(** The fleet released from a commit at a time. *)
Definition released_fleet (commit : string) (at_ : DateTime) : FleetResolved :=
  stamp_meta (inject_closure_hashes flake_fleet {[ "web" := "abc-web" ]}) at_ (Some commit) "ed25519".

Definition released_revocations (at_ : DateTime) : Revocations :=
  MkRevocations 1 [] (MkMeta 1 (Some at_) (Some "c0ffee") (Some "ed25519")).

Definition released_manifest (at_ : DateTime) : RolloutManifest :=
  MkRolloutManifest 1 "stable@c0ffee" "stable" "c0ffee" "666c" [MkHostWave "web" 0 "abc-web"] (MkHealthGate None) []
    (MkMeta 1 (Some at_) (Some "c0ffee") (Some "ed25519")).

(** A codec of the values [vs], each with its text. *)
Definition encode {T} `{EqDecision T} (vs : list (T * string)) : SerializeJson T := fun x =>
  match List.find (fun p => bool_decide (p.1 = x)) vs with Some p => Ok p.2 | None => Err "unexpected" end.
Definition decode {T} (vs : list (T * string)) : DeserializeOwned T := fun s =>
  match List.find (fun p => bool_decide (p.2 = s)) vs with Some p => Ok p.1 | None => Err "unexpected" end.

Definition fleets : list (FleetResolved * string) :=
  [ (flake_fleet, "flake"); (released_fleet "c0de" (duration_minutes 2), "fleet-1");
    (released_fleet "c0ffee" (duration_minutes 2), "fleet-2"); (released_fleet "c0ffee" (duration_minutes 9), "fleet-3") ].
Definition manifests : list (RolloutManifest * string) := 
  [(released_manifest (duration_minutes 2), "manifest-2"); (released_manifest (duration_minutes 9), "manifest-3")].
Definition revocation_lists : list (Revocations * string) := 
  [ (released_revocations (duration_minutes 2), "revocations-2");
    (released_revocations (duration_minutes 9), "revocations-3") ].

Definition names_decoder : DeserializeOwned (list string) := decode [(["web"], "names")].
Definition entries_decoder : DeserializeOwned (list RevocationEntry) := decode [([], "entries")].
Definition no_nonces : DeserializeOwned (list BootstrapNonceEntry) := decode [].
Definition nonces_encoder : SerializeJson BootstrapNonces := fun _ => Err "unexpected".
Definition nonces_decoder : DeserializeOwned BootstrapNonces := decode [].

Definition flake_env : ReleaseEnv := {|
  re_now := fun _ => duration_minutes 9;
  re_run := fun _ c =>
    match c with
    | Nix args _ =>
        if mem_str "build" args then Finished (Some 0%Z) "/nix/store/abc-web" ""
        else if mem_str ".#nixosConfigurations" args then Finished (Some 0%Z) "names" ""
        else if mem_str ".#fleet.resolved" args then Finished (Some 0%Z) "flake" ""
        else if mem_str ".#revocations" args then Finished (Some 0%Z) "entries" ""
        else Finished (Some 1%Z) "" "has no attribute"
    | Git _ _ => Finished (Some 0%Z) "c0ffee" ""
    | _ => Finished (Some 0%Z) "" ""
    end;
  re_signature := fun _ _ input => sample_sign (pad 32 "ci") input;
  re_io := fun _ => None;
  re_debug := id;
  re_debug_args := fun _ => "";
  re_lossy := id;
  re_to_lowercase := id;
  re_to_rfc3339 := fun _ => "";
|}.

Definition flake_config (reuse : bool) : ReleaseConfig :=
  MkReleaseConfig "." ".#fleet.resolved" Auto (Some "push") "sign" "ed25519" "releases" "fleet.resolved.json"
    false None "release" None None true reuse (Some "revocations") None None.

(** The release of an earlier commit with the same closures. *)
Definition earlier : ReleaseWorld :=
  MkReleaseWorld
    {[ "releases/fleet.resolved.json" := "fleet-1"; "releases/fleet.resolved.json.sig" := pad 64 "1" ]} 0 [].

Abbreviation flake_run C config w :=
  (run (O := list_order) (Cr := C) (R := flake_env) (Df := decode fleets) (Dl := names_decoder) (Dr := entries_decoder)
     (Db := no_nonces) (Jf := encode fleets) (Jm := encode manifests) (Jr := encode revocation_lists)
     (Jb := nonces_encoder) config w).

□ □ □ □

§ YOUR OBJECTIVE: What's required is that all of the material be returned exactly.

§ TASK RESULT:
(** The fleet released from a commit at a time. *)
Definition released_fleet (commit : string) (at_ : DateTime) : FleetResolved :=
  stamp_meta (inject_closure_hashes flake_fleet {[ "web" := "abc-web" ]}) at_ (Some commit) "ed25519".

Definition released_revocations (at_ : DateTime) : Revocations :=
  MkRevocations 1 [] (MkMeta 1 (Some at_) (Some "c0ffee") (Some "ed25519")).

Definition released_manifest (at_ : DateTime) : RolloutManifest :=
  MkRolloutManifest 1 "stable@c0ffee" "stable" "c0ffee" "666c" [MkHostWave "web" 0 "abc-web"] (MkHealthGate None) []
    (MkMeta 1 (Some at_) (Some "c0ffee") (Some "ed25519")).

(** A codec of the values [vs], each with its text. *)
Definition encode {T} `{EqDecision T} (vs : list (T * string)) : SerializeJson T := fun x =>
  match List.find (fun p => bool_decide (p.1 = x)) vs with Some p => Ok p.2 | None => Err "unexpected" end.
Definition decode {T} (vs : list (T * string)) : DeserializeOwned T := fun s =>
  match List.find (fun p => bool_decide (p.2 = s)) vs with Some p => Ok p.1 | None => Err "unexpected" end.

Definition fleets : list (FleetResolved * string) :=
  [ (flake_fleet, "flake"); (released_fleet "c0de" (duration_minutes 2), "fleet-1");
    (released_fleet "c0ffee" (duration_minutes 2), "fleet-2"); (released_fleet "c0ffee" (duration_minutes 9), "fleet-3") ].
Definition manifests : list (RolloutManifest * string) := 
  [(released_manifest (duration_minutes 2), "manifest-2"); (released_manifest (duration_minutes 9), "manifest-3")].
Definition revocation_lists : list (Revocations * string) := 
  [ (released_revocations (duration_minutes 2), "revocations-2");
    (released_revocations (duration_minutes 9), "revocations-3") ].

Definition names_decoder : DeserializeOwned (list string) := decode [(["web"], "names")].
Definition entries_decoder : DeserializeOwned (list RevocationEntry) := decode [([], "entries")].
Definition no_nonces : DeserializeOwned (list BootstrapNonceEntry) := decode [].
Definition nonces_encoder : SerializeJson BootstrapNonces := fun _ => Err "unexpected".
Definition nonces_decoder : DeserializeOwned BootstrapNonces := decode [].

Definition flake_env : ReleaseEnv := {|
  re_now := fun _ => duration_minutes 9;
  re_run := fun _ c =>
    match c with
    | Nix args _ =>
        if mem_str "build" args then Finished (Some 0%Z) "/nix/store/abc-web" ""
        else if mem_str ".#nixosConfigurations" args then Finished (Some 0%Z) "names" ""
        else if mem_str ".#fleet.resolved" args then Finished (Some 0%Z) "flake" ""
        else if mem_str ".#revocations" args then Finished (Some 0%Z) "entries" ""
        else Finished (Some 1%Z) "" "has no attribute"
    | Git _ _ => Finished (Some 0%Z) "c0ffee" ""
    | _ => Finished (Some 0%Z) "" ""
    end;
  re_signature := fun _ _ input => sample_sign (pad 32 "ci") input;
  re_io := fun _ => None;
  re_debug := id;
  re_debug_args := fun _ => "";
  re_lossy := id;
  re_to_lowercase := id;
  re_to_rfc3339 := fun _ => "";
|}.

Definition flake_config (reuse : bool) : ReleaseConfig :=
  MkReleaseConfig "." ".#fleet.resolved" Auto (Some "push") "sign" "ed25519" "releases" "fleet.resolved.json"
    false None "release" None None true reuse (Some "revocations") None None.

(** The release of an earlier commit with the same closures. *)
Definition earlier : ReleaseWorld :=
  MkReleaseWorld
    {[ "releases/fleet.resolved.json" := "fleet-1"; "releases/fleet.resolved.json.sig" := pad 64 "1" ]} 0 [].

Abbreviation flake_run C config w :=
  (run (O := list_order) (Cr := C) (R := flake_env) (Df := decode fleets) (Dl := names_decoder) (Dr := entries_decoder)
     (Db := no_nonces) (Jf := encode fleets) (Jm := encode manifests) (Jr := encode revocation_lists)
     (Jb := nonces_encoder) config w).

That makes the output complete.